Dr. Mitesh Desai, Country Director, U.S. Centers for Disease Control and Prevention (CDC) Myanmar
Remarks as Prepared
Virtual Press Briefing
Wednesday, July 22, 2020
For over 60 years, CDC has been a global leader in helping countries to strengthen their ability to detect and respond to disease outbreaks. US CDC opened the Myanmar office in 2015 as our newest field office. US CDC’s work to support Myanmar’s response to COVID-19 builds on long-standing health cooperation.
Since long before the COVID-19 pandemic, CDC has been working in close partnership with the Myanmar Ministry of Health & Sports on critical initiatives like controlling HIV and malaria, and training Myanmar’s own workforce of epidemiologists. This builds on the global work of CDC scientists, from the time of smallpox eradication and advances in controlling vaccine-preventable diseases like polio and measles, to treating and preventing the major infectious killers of HIV, TB, and malaria, to more recent zoonotic outbreaks like new types of influenza, Ebola, Zika, and now coronavirus. We are also proud to work with USAID and other global scientific and development partners in Myanmar.
For COVID-19, CDC has committed $1.95 million in new COVID-19 assistance for Myanmar. This new funding will further support the MOHS’ field epidemiology training program and COVID-19 surveillance and epidemiology efforts. We are currently finalizing the details in partnership with the Ministry of Health & Sports.
CDC has been working in close collaboration with the MOHS’ key units responding to the COVID-19 pandemic, including the Central Epidemiology Unit and the National Health Laboratory to provide technical assistance. US CDC technical assistance on COVID-19 includes in-person consultations with regional CDC experts who visited Yangon, Nay Pyi Taw, and Mandalay in February. CDC offices in Yangon and Bangkok have continued to provide direct virtual technical assistance to MOHS throughout the COVID-19 pandemic.

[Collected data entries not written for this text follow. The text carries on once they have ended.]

(** *** The loop, one candidate at a time *)

Lemma matchLoop_gate (target : HalPublication) (candidate : LocalPublication)
  (rest : list LocalPublication) (b : option LocalPublication) (bc : number) :
  exactMatch target candidate = true ->
  matchLoop target (candidate :: rest) b bc =
  {| best := Some candidate; confidence := Num 1 |}.
Proof.
  unfold exactMatch. intros H. simpl.
  destruct (haveSameHalID target candidate); [reflexivity |].
  simpl in H. now rewrite H.
Qed.

Lemma matchLoop_fused (target : HalPublication) (candidate : LocalPublication)
  (rest : list LocalPublication) (b : option LocalPublication) (bc : number) :
  exactMatch target candidate = false ->
  matchLoop target (candidate :: rest) b bc =
  if num_gt (fusedConfidence target candidate) bc
  then matchLoop target rest (Some candidate) (fusedConfidence target candidate)
  else matchLoop target rest b bc.
Proof.
  unfold exactMatch. intros H. apply orb_false_iff in H as [H1 H2].
  simpl. now rewrite H1, H2.
Qed.

Lemma matchLoop_first_gate (target : HalPublication) (pre : list LocalPublication)
  (candidate : LocalPublication) (suf : list LocalPublication)
  (b : option LocalPublication) (bc : number) :
  (forall p, In p pre -> exactMatch target p = false) ->
  exactMatch target candidate = true ->
  matchLoop target (pre ++ candidate :: suf) b bc =
  {| best := Some candidate; confidence := Num 1 |}.
Proof.
  intros Hpre Hc. revert b bc.
  induction pre as [| p pre IH]; intros b bc.
  - now apply matchLoop_gate.
  - change ((p :: pre) ++ candidate :: suf) with (p :: (pre ++ candidate :: suf)).
    rewrite matchLoop_fused by (apply Hpre; now left).
    destruct (num_gt _ _); apply IH; intros q Hq; apply Hpre; now right.
Qed.

Lemma first_exact_match (target : HalPublication) (candidates : list LocalPublication) :
  (exists c, In c candidates /\ exactMatch target c = true) ->
  exists pre c suf,
    candidates = pre ++ c :: suf /\
    (forall p, In p pre -> exactMatch target p = false) /\
    exactMatch target c = true.
Proof.
  induction candidates as [| x rest IH]; intros (c & Hin & Hc).
  - destruct Hin.
  - destruct (exactMatch target x) eqn:Ex.
    + exists [], x, rest. repeat split; [intros p [] | assumption].
    + destruct IH as (pre & c' & suf & -> & Hpre & Hc').
      { destruct Hin as [-> | Hin]; [congruence | eauto]. }
      exists (x :: pre), c', suf. repeat split; [| assumption].
      intros p [<- | Hp]; auto.
Qed.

US CDC has also been working through other multilateral technical and development partners, and contributing to the WHO-coordinated, MOHS-led COVID-19 response to improve testing and surveillance, clinical management of COVID-19, and preventing the spread of infection.
Additionally, CDC is launching several new regional capacity-building programs managed out of the Southeast Asia Regional office, which will aim to help strengthen Myanmar’s laboratory systems in biosafety and quality management, emergency preparedness, response and management capacity, port of entry screening for mobile populations, such as migrant workers, and One Health activities, which aim to help prevent and detect future zoonotic outbreaks.
This work builds on our prior successful cooperation, including CDC’s partnership with MOHS to launch the first ever Field Epidemiology Training Program (FETP) Intermediate course in Myanmar to offer specialized epidemiology training for health professionals in 2018. This program graduated 15 “disease detectives” in 2019, who are now contributing in meaningful and substantial ways to Myanmar’s COVID-19 response. I was indeed very heartened to hear in the speech from His Excellency the Union Minister Dr. Myint Htwe, when he described the FETP graduation as “one of the happiest days of [his] life”.
Let me also just add that beyond COVID-19, US CDC plans to broaden and deepen our partnership with the Myanmar MOHS in the coming months, first, by adding a resident advisor under the President’s Malaria Initiative, secondly, thru long term technical advisory support to Myanmar’s Expanded Program on Immunizations in its impressive and ambitious vaccine-preventable disease control agenda, and thirdly, continuing to provide strategic advice on developing Myanmar’s own national public health institute, or Myanmar-CDC.
Let me end by reiterating my personal and US CDC’s commitment to providing long-term high-impact assistance that will enhance Myanmar’s health security, and to strengthening the health dimension of the strategic partnership between our two countries.